[Start of section]
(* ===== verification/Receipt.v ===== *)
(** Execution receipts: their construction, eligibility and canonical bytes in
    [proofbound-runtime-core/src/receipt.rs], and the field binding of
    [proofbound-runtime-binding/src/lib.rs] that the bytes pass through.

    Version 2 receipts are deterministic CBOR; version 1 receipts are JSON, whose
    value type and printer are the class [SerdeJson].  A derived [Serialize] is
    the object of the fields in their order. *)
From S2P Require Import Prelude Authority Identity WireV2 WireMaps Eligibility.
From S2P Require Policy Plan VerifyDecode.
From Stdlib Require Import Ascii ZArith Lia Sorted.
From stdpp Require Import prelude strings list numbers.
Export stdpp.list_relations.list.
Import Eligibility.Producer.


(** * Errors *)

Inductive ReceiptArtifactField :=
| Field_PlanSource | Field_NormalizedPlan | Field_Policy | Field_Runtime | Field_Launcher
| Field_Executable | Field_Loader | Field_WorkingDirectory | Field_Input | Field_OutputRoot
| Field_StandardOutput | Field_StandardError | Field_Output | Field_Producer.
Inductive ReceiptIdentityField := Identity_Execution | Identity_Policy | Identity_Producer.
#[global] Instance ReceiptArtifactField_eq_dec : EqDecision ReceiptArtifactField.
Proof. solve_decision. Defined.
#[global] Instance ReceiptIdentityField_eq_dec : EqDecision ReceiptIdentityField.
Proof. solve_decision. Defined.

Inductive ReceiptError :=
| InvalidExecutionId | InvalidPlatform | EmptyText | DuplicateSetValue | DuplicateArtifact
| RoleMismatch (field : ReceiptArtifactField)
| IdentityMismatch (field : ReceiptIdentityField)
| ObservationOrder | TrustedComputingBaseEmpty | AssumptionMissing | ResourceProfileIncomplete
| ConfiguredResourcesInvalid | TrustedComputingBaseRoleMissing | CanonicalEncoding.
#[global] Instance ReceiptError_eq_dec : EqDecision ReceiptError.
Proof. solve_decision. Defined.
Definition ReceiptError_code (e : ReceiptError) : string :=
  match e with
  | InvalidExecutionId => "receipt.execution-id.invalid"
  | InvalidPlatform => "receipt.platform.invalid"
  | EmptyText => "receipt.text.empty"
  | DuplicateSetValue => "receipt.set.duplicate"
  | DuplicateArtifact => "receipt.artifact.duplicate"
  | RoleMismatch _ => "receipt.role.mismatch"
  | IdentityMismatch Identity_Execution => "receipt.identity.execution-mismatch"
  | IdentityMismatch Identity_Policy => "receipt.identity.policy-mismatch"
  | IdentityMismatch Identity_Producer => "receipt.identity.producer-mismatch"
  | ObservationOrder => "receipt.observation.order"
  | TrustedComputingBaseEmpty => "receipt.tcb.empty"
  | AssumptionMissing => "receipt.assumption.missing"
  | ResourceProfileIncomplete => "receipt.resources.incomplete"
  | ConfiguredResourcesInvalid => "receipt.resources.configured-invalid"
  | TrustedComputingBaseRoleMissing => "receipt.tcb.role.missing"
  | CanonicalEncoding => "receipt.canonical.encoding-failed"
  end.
[End of section]
__To do__
Lines from the one with "IdentityMismatch Identity_Policy =>" through the final line of the listing above should be duplicated word for word, and nothing else included.

__Output for this task__
  | IdentityMismatch Identity_Policy => "receipt.identity.policy-mismatch"
  | IdentityMismatch Identity_Producer => "receipt.identity.producer-mismatch"
  | ObservationOrder => "receipt.observation.order"
  | TrustedComputingBaseEmpty => "receipt.tcb.empty"
  | AssumptionMissing => "receipt.assumption.missing"
  | ResourceProfileIncomplete => "receipt.resources.incomplete"
  | ConfiguredResourcesInvalid => "receipt.resources.configured-invalid"
  | TrustedComputingBaseRoleMissing => "receipt.tcb.role.missing"
  | CanonicalEncoding => "receipt.canonical.encoding-failed"
  end.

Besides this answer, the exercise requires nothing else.